PROBLEM REQUIREMENTS: Repeat the stretch of entries below from the line with "intros HB Hn" through the line with "Lemma opens_after_step b". Include both ends and add nothing.

MATERIAL SHOWN:
···

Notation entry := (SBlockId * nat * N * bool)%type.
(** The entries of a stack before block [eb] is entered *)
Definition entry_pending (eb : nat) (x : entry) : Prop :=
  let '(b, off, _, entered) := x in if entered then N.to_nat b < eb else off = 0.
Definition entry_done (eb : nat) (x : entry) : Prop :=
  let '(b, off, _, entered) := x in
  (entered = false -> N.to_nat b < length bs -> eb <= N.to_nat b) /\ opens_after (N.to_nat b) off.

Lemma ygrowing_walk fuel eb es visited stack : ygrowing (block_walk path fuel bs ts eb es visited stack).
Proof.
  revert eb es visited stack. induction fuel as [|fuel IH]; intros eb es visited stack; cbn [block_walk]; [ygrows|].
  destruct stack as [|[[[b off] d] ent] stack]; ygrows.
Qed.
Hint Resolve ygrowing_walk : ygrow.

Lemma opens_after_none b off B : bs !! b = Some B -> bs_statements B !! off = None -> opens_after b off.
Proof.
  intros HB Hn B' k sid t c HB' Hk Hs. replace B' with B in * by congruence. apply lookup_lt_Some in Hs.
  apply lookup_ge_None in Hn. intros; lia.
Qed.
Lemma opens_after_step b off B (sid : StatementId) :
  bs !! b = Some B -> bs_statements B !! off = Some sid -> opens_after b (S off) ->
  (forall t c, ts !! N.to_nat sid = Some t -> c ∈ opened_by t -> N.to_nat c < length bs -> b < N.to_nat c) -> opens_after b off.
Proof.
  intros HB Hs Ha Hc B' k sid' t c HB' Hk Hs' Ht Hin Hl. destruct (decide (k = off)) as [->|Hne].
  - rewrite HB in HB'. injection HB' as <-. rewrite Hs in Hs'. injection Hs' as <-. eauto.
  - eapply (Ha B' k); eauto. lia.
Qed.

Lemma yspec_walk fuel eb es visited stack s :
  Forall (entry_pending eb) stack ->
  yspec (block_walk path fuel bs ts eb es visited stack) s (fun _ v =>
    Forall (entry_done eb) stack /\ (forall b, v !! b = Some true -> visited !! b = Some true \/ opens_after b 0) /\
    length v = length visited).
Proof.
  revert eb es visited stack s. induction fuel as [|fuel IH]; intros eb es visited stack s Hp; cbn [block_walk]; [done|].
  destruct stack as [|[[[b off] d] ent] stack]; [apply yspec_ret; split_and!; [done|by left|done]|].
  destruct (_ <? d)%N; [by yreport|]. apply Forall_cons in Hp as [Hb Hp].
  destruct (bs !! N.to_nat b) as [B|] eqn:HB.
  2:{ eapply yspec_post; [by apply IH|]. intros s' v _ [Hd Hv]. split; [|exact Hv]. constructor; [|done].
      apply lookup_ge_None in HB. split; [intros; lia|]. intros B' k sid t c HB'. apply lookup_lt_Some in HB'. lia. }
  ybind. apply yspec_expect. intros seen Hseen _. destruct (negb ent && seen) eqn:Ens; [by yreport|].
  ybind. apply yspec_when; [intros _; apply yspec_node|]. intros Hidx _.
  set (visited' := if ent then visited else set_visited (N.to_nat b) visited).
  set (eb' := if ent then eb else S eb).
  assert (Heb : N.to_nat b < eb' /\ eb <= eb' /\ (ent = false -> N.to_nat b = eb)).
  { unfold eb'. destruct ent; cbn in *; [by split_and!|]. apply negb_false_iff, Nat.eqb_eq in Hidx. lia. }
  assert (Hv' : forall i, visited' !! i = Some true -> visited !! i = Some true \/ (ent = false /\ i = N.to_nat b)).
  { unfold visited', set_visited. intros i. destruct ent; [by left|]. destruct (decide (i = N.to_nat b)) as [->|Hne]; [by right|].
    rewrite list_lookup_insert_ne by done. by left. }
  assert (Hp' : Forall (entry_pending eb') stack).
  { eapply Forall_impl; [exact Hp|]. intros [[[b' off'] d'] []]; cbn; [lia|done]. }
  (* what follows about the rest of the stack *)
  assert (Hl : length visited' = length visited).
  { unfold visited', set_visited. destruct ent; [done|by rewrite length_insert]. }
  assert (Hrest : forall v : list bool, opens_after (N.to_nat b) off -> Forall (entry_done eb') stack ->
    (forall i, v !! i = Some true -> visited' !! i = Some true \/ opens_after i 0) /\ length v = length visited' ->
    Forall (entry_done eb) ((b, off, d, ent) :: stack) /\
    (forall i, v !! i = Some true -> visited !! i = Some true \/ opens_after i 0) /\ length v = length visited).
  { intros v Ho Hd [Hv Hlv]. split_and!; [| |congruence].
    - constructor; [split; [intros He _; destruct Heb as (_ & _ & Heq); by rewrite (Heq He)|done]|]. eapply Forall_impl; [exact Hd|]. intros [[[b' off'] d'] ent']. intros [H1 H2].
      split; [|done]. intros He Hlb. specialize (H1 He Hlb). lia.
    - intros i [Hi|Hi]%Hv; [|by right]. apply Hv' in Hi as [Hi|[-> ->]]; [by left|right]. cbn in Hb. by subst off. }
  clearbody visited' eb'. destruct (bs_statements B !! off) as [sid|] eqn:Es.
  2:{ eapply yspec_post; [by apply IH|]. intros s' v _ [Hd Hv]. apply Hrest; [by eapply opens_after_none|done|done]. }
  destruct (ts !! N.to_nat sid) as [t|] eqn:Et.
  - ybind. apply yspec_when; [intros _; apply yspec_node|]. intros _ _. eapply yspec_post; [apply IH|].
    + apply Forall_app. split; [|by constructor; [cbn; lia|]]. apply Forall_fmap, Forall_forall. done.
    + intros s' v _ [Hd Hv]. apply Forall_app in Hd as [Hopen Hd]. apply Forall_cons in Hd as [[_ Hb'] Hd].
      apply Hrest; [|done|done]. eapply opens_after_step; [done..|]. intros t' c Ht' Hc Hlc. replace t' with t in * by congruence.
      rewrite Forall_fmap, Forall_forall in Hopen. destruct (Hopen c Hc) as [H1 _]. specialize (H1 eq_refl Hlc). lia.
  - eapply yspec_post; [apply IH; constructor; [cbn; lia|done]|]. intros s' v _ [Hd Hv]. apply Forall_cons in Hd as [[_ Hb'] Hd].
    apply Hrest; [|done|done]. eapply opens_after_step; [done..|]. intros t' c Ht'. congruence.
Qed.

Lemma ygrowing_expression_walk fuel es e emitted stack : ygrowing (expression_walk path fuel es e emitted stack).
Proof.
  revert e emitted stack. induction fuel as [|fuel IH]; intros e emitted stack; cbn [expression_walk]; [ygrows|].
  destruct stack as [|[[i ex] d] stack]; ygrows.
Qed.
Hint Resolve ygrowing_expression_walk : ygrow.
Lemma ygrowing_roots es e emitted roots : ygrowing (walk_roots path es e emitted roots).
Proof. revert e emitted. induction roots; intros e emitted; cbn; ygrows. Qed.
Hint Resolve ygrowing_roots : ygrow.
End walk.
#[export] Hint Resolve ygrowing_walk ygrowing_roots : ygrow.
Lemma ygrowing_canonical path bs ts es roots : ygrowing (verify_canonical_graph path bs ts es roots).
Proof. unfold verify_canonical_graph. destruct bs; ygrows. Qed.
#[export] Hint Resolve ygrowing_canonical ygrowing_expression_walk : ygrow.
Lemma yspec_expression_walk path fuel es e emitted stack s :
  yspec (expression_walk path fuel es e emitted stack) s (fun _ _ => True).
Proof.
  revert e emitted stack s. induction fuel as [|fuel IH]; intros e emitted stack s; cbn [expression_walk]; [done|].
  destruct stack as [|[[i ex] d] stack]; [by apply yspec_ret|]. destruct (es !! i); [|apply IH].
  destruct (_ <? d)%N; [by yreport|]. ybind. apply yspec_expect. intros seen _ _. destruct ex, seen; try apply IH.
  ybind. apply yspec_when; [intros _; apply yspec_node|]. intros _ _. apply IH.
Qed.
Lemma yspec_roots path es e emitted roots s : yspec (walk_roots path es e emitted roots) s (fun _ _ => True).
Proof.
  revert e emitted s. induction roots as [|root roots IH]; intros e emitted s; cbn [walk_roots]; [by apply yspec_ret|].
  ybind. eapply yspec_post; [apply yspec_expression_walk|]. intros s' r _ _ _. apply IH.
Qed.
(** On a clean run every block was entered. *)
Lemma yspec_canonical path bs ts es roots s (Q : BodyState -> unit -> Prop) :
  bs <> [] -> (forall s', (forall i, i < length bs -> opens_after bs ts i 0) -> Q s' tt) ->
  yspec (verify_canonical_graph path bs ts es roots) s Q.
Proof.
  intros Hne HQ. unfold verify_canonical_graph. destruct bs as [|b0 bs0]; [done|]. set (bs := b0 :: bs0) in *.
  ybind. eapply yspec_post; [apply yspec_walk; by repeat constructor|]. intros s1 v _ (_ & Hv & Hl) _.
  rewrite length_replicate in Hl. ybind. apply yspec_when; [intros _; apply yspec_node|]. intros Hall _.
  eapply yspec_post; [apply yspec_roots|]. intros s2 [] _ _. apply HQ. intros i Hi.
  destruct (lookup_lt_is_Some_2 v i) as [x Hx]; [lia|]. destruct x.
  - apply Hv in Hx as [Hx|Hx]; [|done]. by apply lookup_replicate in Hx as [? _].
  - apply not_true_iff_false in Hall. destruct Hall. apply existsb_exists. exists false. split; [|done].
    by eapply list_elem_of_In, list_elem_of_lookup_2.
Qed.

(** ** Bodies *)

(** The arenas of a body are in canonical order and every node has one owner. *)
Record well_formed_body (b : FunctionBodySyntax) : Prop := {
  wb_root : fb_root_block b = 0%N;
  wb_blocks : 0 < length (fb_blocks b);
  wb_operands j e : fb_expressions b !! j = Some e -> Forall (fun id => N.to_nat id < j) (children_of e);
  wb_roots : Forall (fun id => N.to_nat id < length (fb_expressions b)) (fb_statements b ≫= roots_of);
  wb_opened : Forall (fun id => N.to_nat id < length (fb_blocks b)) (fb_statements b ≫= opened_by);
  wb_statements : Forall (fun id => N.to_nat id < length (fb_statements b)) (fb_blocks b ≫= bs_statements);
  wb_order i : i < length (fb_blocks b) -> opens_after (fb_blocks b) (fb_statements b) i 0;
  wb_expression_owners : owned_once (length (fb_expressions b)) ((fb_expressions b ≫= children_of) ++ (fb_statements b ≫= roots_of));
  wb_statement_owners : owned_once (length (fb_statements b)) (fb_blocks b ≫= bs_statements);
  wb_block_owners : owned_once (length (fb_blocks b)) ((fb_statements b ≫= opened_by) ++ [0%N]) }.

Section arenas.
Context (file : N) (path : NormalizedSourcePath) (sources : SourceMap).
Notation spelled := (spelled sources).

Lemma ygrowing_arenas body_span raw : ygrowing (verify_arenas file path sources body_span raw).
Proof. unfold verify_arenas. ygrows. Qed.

···

OUTPUT:
  intros HB Hn B' k sid t c HB' Hk Hs. replace B' with B in * by congruence. apply lookup_lt_Some in Hs.
  apply lookup_ge_None in Hn. intros; lia.
Qed.
Lemma opens_after_step b off B (sid : StatementId) :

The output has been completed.